▶ _Aim of the exercise_
When a line in the data below includes "injection", pick it out and copy it.

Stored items
Lemma V1_filed_once_Client_Message σ c msg :
  V1_filed_once σ → V1_filed_once (V1.Client_Message c msg σ).
Proof. by apply V1_filed_once_same. Qed.

Lemma V1_filed_once_emit σ e : V1_filed_once σ → V1_filed_once (V1.emit e σ).
Proof. by apply V1_filed_once_same. Qed.

Lemma V1_dispatch_filed_once σ σ' cmd :
  V1.dispatch cmd σ = Ok σ' → V1_filed_once σ → V1_filed_once σ'.
Proof.
  unfold V1.dispatch. intros Hd HI. destruct (V1.ID cmd).
  - unfold V1.Server_NickName in Hd.
    apply bind_Ok_inv in Hd as (name & _ & Hd). injection Hd as <-.
    by apply V1_filed_once_Client_Message, V1_filed_once_set_client.
  - unfold V1.Server_Join in Hd.
    apply bind_Ok_inv in Hd as (roomName & _ & Hd).
    destruct (V1.Rooms σ !! roomName) as [r|];
      injection Hd as <-;
      apply V1_filed_once_Client_Message, V1_filed_once_broadcast.
    + by apply V1_filed_once_join_steps.
    + by apply (V1_filed_once_join_steps _ (V1.Client_ cmd) (fresh (dom (V1.rooms σ)))),
        V1_filed_once_new_room.
  - injection Hd as <-. by apply V1_filed_once_Client_Message.
  - unfold V1.Server_Message in Hd.
    apply bind_Ok_inv in Hd as (text & _ & Hd).
    destruct (V1.Room (V1.client σ (V1.Client_ cmd))) as [r|] eqn:Hroom.
    + rewrite Hroom in Hd. injection Hd as <-. by apply V1_filed_once_broadcast.
    + change (V1.client (V1.Client_Error ?c ?e ?τ) ?c') with (V1.client τ c') in Hd.
      by rewrite Hroom in Hd.
  - injection Hd as <-.
    by apply V1_filed_once_emit, V1_filed_once_Client_Message,
      V1_filed_once_quitCurrentRoom.
Qed.

Lemma V1_Run_filed_once cmds : ∀ σ σ',
  V1.Run cmds σ = Ok σ' → V1_filed_once σ → V1_filed_once σ'.
Proof.
  induction cmds as [|cmd cmds IH]; intros σ σ' HR HI; cbn in HR.
  - by injection HR as <-.
  - apply bind_Ok_inv in HR as (σ1 & Hd & HR).
    eauto using V1_dispatch_filed_once.
Qed.

Lemma V1_filed_once_no_rooms σ : V1.rooms σ = ∅ → V1_filed_once σ.
Proof.
  intros Hr r a m. unfold V1.room. rewrite Hr, lookup_total_empty. cbn.
  by rewrite lookup_empty.
Qed.

(** X2: in package [chat], if every member of every room is filed under the
    address of its own connection with its [Room] field on that room (true
    of a server without rooms), this is still so after any queue of commands
    the processor gets through.  In particular no client is filed in two
    rooms, or twice in one. *)
Theorem X2_v1_filed_in_one_room (cmds : list V1.Command) (σ σ' : V1.State) :
  V1_filed_once σ →
  V1.Run cmds σ = Ok σ' →
  V1_filed_once σ' ∧
  ∀ r1 r2 a1 a2 m,
    V1.Members (V1.room σ' r1) !! a1 = Some m →
    V1.Members (V1.room σ' r2) !! a2 = Some m →
    r1 = r2 ∧ a1 = a2.
Proof.
  intros HI HR.
  pose proof (V1_Run_filed_once cmds σ σ' HR HI) as HI'.
  split; [done|].
  intros r1 r2 a1 a2 m H1 H2.
  destruct (HI' _ _ _ H1) as [Hr1 Ha1], (HI' _ _ _ H2) as [Hr2 Ha2].
  split; congruence.
Qed.

(** Alice and bob join "A", alice moves on to "B", bob talks. *)
Lemma X2_alice_moves_witness :
  V1_filed_once Scenario.two_clients_v1 ∧
  ∃ σ', V1.Run Scenario.alice_moves_v1 Scenario.two_clients_v1 = Ok σ' ∧
        V1_filed_once σ' ∧
        ∀ r1 r2 a1 a2 m,
          V1.Members (V1.room σ' r1) !! a1 = Some m →
          V1.Members (V1.room σ' r2) !! a2 = Some m →
          r1 = r2 ∧ a1 = a2.
Proof.
  assert (V1_filed_once Scenario.two_clients_v1) as HI
    by (apply V1_filed_once_no_rooms; reflexivity).
  split; [exact HI|].
  eexists. split; [vm_compute; reflexivity|].
  apply (X2_v1_filed_in_one_room Scenario.alice_moves_v1 Scenario.two_clients_v1);
    [exact HI|vm_compute; reflexivity].
Defined.

(** ** The processor of [chatv2] gets through every queue *)

Lemma V2_buffers_ok_no_rooms σ : V2.Rooms σ = ∅ → V2_buffers_ok σ.
Proof. intros HR name r. by rewrite HR, lookup_empty. Qed.

(** X3: the processor of [chatv2] never panics: from a state whose room
    buffers are within their bounds (true of a server without rooms) it
    handles any queue of commands, whatever their arguments, and ends in
    such a state again. *)
Theorem X3_v2_processor_never_panics (cmds : list V2.Command) (σ : V2.State) :
  V2_buffers_ok σ →
  ∃ σ', V2.Run cmds σ = Ok σ' ∧ V2_buffers_ok σ'.
Proof. apply V2_Run_total. Qed.

(** Malformed commands among good ones: [/name], [/join] and [/msg] without
    arguments, [/msg] to a room nobody made, an unknown command word. *)
Lemma X3_malformed_commands_witness :
  V2_buffers_ok Scenario.two_clients_v2 ∧
  ∃ σ', V2.Run (Scenario.both_in_A_v2 ++
                [Scenario.cmd2 V2.CmdNickname 0 ["/name"];
                 Scenario.cmd2 V2.CmdJoin 1 ["/join"];
                 Scenario.cmd2 V2.CmdMsg 1 ["/msg"];
                 Scenario.cmd2 V2.CmdMsg 1 ["/msg"; "nowhere"; "hi"];
                 Scenario.cmd2 "/dance" 0 ["/dance"]]%string)
          Scenario.two_clients_v2 = Ok σ' ∧
        V2_buffers_ok σ'.
Proof.
  assert (V2_buffers_ok Scenario.two_clients_v2) as Hok
    by (apply V2_buffers_ok_no_rooms; reflexivity).
  split; [exact Hok|].
  apply (X3_v2_processor_never_panics _ Scenario.two_clients_v2 Hok).
Defined.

▶ _Response_
    apply bind_Ok_inv in Hd as (name & _ & Hd). injection Hd as <-.
      injection Hd as <-;
  - injection Hd as <-. by apply V1_filed_once_Client_Message.
    + rewrite Hroom in Hd. injection Hd as <-. by apply V1_filed_once_broadcast.
  - injection Hd as <-.
  - by injection HR as <-.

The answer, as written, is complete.